E.g. if the set is $S=\{(x,y), g(x,y) = 0\}$, $g$ is a continuous function. How to prove that S is closed?

It seems that the relationship between continuous function and convergent sequence and the Lemma that "A set A in a metric space is closed iff the limit of every convergent sequence in A belongs to A" can be used here. I am not sure how the relationship between continuous function and convergent sequence is applicable here.

Aqqqq
  • 225
  • 1
    As you can see from the different kind of answers the argument is depending on your definition of a continuous function. It would be helpful to include it. – Maik Pickl Oct 01 '18 at 15:02

3 Answers3

4

Suppose $X$ is a general metric space, let $g:X\rightarrow\mathbb{R}$ be a real continuous function and let $A=g^{-1}(0)$. Choose a convergent sequence $(x_n)_{n\in\mathbb{N}}$ in $A$. Then by continuity $$ g\left(\lim_{n\rightarrow\infty}x_n\right) = \lim_{n\rightarrow\infty}g\left(x_n\right). $$ Can you finish?

Marc
  • 6,861
4

Or you could just note that $\{0\}$ is a closed set.
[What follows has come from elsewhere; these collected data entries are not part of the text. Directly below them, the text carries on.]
Lemma expand_stage_wf st out :
  validateStage st = Ok tt -> expand_stage (Parse_depth 1) st = Ok out ->
  1 <= length out /\ Forall (fun st => validateStage st = Ok tt /\ hasPrefix (Verb st) "@" = false) out.
Proof.
  intros Hv. unfold expand_stage. destruct (hasPrefix (Verb st) "@") eqn:Hat.
  - unfold ExpandRecipe, ParseWithoutRecipes. intros E. bind_inv E as src Hsrc.
    destruct (recipe_source _ _) as [src'|] eqn:Hr; [|done]. injection Hsrc as ->.
    rewrite (Parse_recipe_source 0 _ _ _ Hr) in E.
    apply recipe_source_verbs in Hr as (r & _ & Hr).
    destruct (parse_stages src) as [p|] eqn:Hp; [|done]. cbn in E. injection E as <-.
    destruct (Hr p eq_refl) as [Hverbs Hnoat]. rewrite <- Hverbs in Hnoat. apply Forall_map in Hnoat.
    apply parse_stages_spec in Hp as (parts & _ & Hlen & Hst & _).
    apply stage_of_parts in Hst. split; [apply Forall2_length in Hst; lia|].
    apply Forall_and. split; [|done]. clear -Hst. induction Hst as [|? ? ? ? [_ ?]]; constructor; done.
  - intros [= <-]. cbn. split; [lia|]. by repeat constructor.
Qed.

Lemma expandRecipes_wf p p' :
  Forall (fun st => validateStage st = Ok tt) (Stages p) -> 1 <= length (Stages p) ->
  expandRecipes (Parse_depth 1) p = Ok p' ->
  1 <= length (Stages p') <= MaxStages /\
  Forall (fun st => validateStage st = Ok tt /\ hasPrefix (Verb st) "@" = false) (Stages p') /\
  Budget p' = Budget p /\ MaxBytes p' = MaxBytes p /\ Fields p' = Fields p.
Proof.
  intros Hv Hlen E. unfold expandRecipes in E. bind_inv E as outs Houts. bind_inv E as u Hu.
  injection E as <-. apply ensure_ok in Hu. bool_to_prop. cbn [Stages setStages Budget MaxBytes Fields].
  apply mmap_ok_iff in Houts.
  assert (Hall : Forall (fun out => 1 <= length out /\
      Forall (fun st => validateStage st = Ok tt /\ hasPrefix (Verb st) "@" = false) out) outs).
  { clear -Houts Hv. induction Houts as [|st out sts outs Hst _ IH]; [done|].
    apply Forall_cons in Hv as [? ?]. constructor; [by eapply expand_stage_wf | auto]. }
  split; [split; [|done]|].
  - destruct outs as [|out outs]; [apply Forall2_length in Houts; cbn in Houts; lia|].
    apply Forall_cons in Hall as [[? _] _]. cbn. rewrite length_app. lia.
  - split; [|done]. apply Forall_concat. eapply Forall_impl; [exact Hall|]. naive_solver.
Qed.
(** ** Positions *)
Definition located (s : gostring) (part : pipelinePart) : Prop :=
  part_text part = take (length (part_text part)) (drop (part_start part) s).

Lemma appendPart_located s out n start :
  Forall (located s) out -> Forall (located s) (appendPart out (take n (drop start s)) start).
Proof.
  intros Hout. unfold appendPart. apply Forall_app. split; [done|].
  apply Forall_singleton. unfold located. cbn [part_text part_start].
  set (raw := take n (drop start s)). set (k := length raw - length (trimLeftSpace raw)).
  assert (trimLeftSpace raw = take (n - k) (drop (start + k) s)) as Hleft.
  { unfold k. rewrite trimLeftSpace_drop at 1. fold k. unfold raw at 1.
    by rewrite skipn_firstn_comm, drop_drop. }
  unfold trimSpace. destruct (trimRightSpace_take (trimLeftSpace raw)) as [m ->].
  rewrite Hleft, take_take. symmetry. apply take_length_take.
Qed.

Lemma split_fold_located s irs st :
  Forall (located s) (sp_out st) -> Forall (located s) (sp_out (fold_left (split_step s) irs st)).
Proof.
  revert st; induction irs as [|[i r] irs IH]; intros st Hst; [done|].
  cbn [fold_left]. apply IH. destruct st as [out start q qs e]. unfold split_step.
  repeat case_match; try done. by apply appendPart_located.
Qed.

(** A stage that needs an argument and has none is rejected. *)
Lemma validateStage_no_args st :
  Args st = [] -> Verb st ∈ ["sym"; "text"; "where"; "sort"; "fields"; "id"; "edges"] ->
  validateStage st <> Ok tt.
Proof.
  destruct st as [v args opts flags]. cbn [Args Verb]. intros -> Hv.
  repeat (apply elem_of_cons in Hv as [->|Hv]; [vm_compute; discriminate|]).
  by apply elem_of_nil in Hv.
Qed.
End facts.

(** * Properties *)
Section properties.
Context `{UnicodeTables}.

(** Quoting an argument and tokenizing it gives back exactly that
    argument, as a single token at the position of the opening quote, for
    every valid UTF-8 argument. *)
Theorem tokenize_quoteArg (s : gostring) (base : nat) :
  validString s = true -> tokenize (quoteArg s) base = Ok [mkToken s base].
Proof. intros Hs. by rewrite tokenize_quoteArg_gen, runes_valid. Qed.

(** C3: an argument cannot inject stages: whenever a recipe expands, at any
    nesting depth and with any argument bytes, its stages carry exactly the
    verbs written in the recipe, in order. *)
Theorem recipe_verbs_fixed (d : nat) (name : gostring) (args : list gostring) (stages : list Stage) :
  ExpandRecipe (Parse_depth (S d)) name args = Ok stages ->
  exists r, recipes !! trimPrefix name "@" = Some r /\ map Verb stages = recipe_verbs r.
Proof.
  rewrite ExpandRecipe_depth. unfold ExpandRecipe, ParseWithoutRecipes. intros E.
  bind_inv E as src Hsrc. destruct (recipe_source name args) as [src'|] eqn:Hr; [|done].
  injection Hsrc as ->. rewrite (Parse_recipe_source 0 _ _ _ Hr) in E.
  apply recipe_source_verbs in Hr as (r & Hrec & Hr). exists r. split; [done|].
  destruct (parse_stages src) as [p|]; [|done]. cbn in E. injection E as <-. by apply Hr.
Qed.

(** [Parse] terminates: two levels of recipe nesting are enough for every
    input, more levels change nothing, and the bound is never the answer. *)
Theorem parse_depth_sufficient (n : nat) (input : gostring) :
  Parse_depth (2 + n) input = Parse input /\ Parse input <> Err RecursionLimit.
Proof.
  unfold Parse. change (2 + n) with (Datatypes.S (Datatypes.S n)). rewrite !Parse_depth_S.
  destruct (parse_stages input) as [p|i]; [|done]. cbn [map_err mbind result_bind].
  destruct (expandRecipes_depth n p) as [-> _].
  destruct (expandRecipes_depth 0 p) as [_ Hne]. split; [done|].
  destruct (expandRecipes (Parse_depth 1) p) as [|[]]; done.
Qed.

(** An accepted pipeline has between one and eight stages, all valid and
    none of them a recipe, a budget in 1..12000, a byte limit of at least
    1024 and only known output fields. *)
Theorem parse_well_formed (input : gostring) (p : Pipeline) :
  Parse input = Ok p -> wf_pipeline p.
Proof.
  unfold Parse. rewrite Parse_depth_S. intros E. bind_inv E as q Hq.
  destruct (parse_stages input) as [q'|] eqn:Hs; [|done]. injection Hq as ->.
  destruct (expandRecipes _ q) as [p'|] eqn:He; [|done]. injection E as ->.
  apply parse_stages_spec in Hs as (parts & _ & Hlen & Hst & (Hb & Hm & Hf)%check_bounds_ok).
  apply stage_of_parts in Hst.
  apply expandRecipes_wf in He as (Hlen' & Hall & Eb & Em & Ef).
  - apply Forall_and in Hall as [? ?]. rewrite <- Eb, <- Em, <- Ef in *. by constructor.
  - clear -Hst. induction Hst as [|? ? ? ? [_ ?]]; constructor; done.
  - apply Forall2_length in Hst. lia.
Qed.

(** Every part that [splitPipeline] returns is the substring of the input
    at the offset recorded with it, so the positions in syntax errors point
    at the text they are about. *)
Theorem splitPipeline_located (s : gostring) (parts : list pipelinePart) :
  splitPipeline s = Ok parts -> Forall (located s) parts.
Proof.
  unfold splitPipeline. case_match; [done|]. intros [= <-].
  rewrite <- (take_ge (drop _ s) (length s)) by (rewrite length_drop; lia).
  apply appendPart_located, split_fold_located. constructor.
Qed.

(** A token with an [=] after its first character is never an argument,
    quoted or not: a stage that needs an argument and is given only such a
    token is rejected, as in [where kind=function] and [text "a=b"]. *)
Theorem assignment_never_argument (p : Pipeline) (i k : nat) (part : pipelinePart)
    (verb tok : pipelineToken) :
  tokenize (part_text part) (part_start part) = Ok [verb; tok] ->
  toLower (tok_text verb) ∈ ["sym"; "text"; "where"; "sort"; "fields"; "id"; "edges"] ->
  indexByte (tok_text tok) "=" = Some (S k) ->
  is_ok (parse_part p (i, part)) = false.
Proof.
  intros Htok Hverb Heq. unfold parse_part. rewrite Htok. cbn [map_err mbind result_bind].
  assert (Hacc : forall acc, mfold parse_token
      (mkAcc p (mkStage (toLower (tok_text verb)) [] ∅ ∅) []) [tok] = Ok acc ->
      Verb (ac_stage acc) = toLower (tok_text verb) /\ Args (ac_stage acc) = []).
  { intros acc. cbn [mfold parse_token]. rewrite Heq. unfold set_option.
    intros E. bind_inv E as acc' Hacc. injection E as <-.
    repeat match type of Hacc with
           | context [if ?b then _ else _] => destruct b
           | context [atoi ?x] => destruct (atoi x); cbn in Hacc
           end;
      try discriminate Hacc; injection Hacc as <-; done. }
  destruct (mfold _ _ _) as [acc|]; [|done]. cbn [mbind result_bind].
  destruct (Hacc acc eq_refl) as [Hv Ha].
  assert (validateStage (normalize_read (normalize_edges (ac_stage acc))) <> Ok tt) as Hbad.
  { apply validateStage_no_args; [|by rewrite normalize_verb, Hv].
    unfold normalize_read, normalize_edges. rewrite Ha. by repeat case_match. }
  destruct (validateStage _) as [[]|]; done.
Qed.
End properties.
Hence $S=g^{-1}(0)$ is closed.

3

Take $(x,y)\in S^c$, then $g(x,y)\neq 0$, say $ g(x,y) = a>0$ (if $ g(x,y) = a<0$ we can do similar things). Then take b,c real number such that $0<b<a<c$. Since $g$ is continuous, $g^{-1}[(b,c)]$ must be open. And we can easly see that $(x,y)\in g^{-1}[(b,c)] \subset S^c$. So $S^c$ is open then $S$ is closed.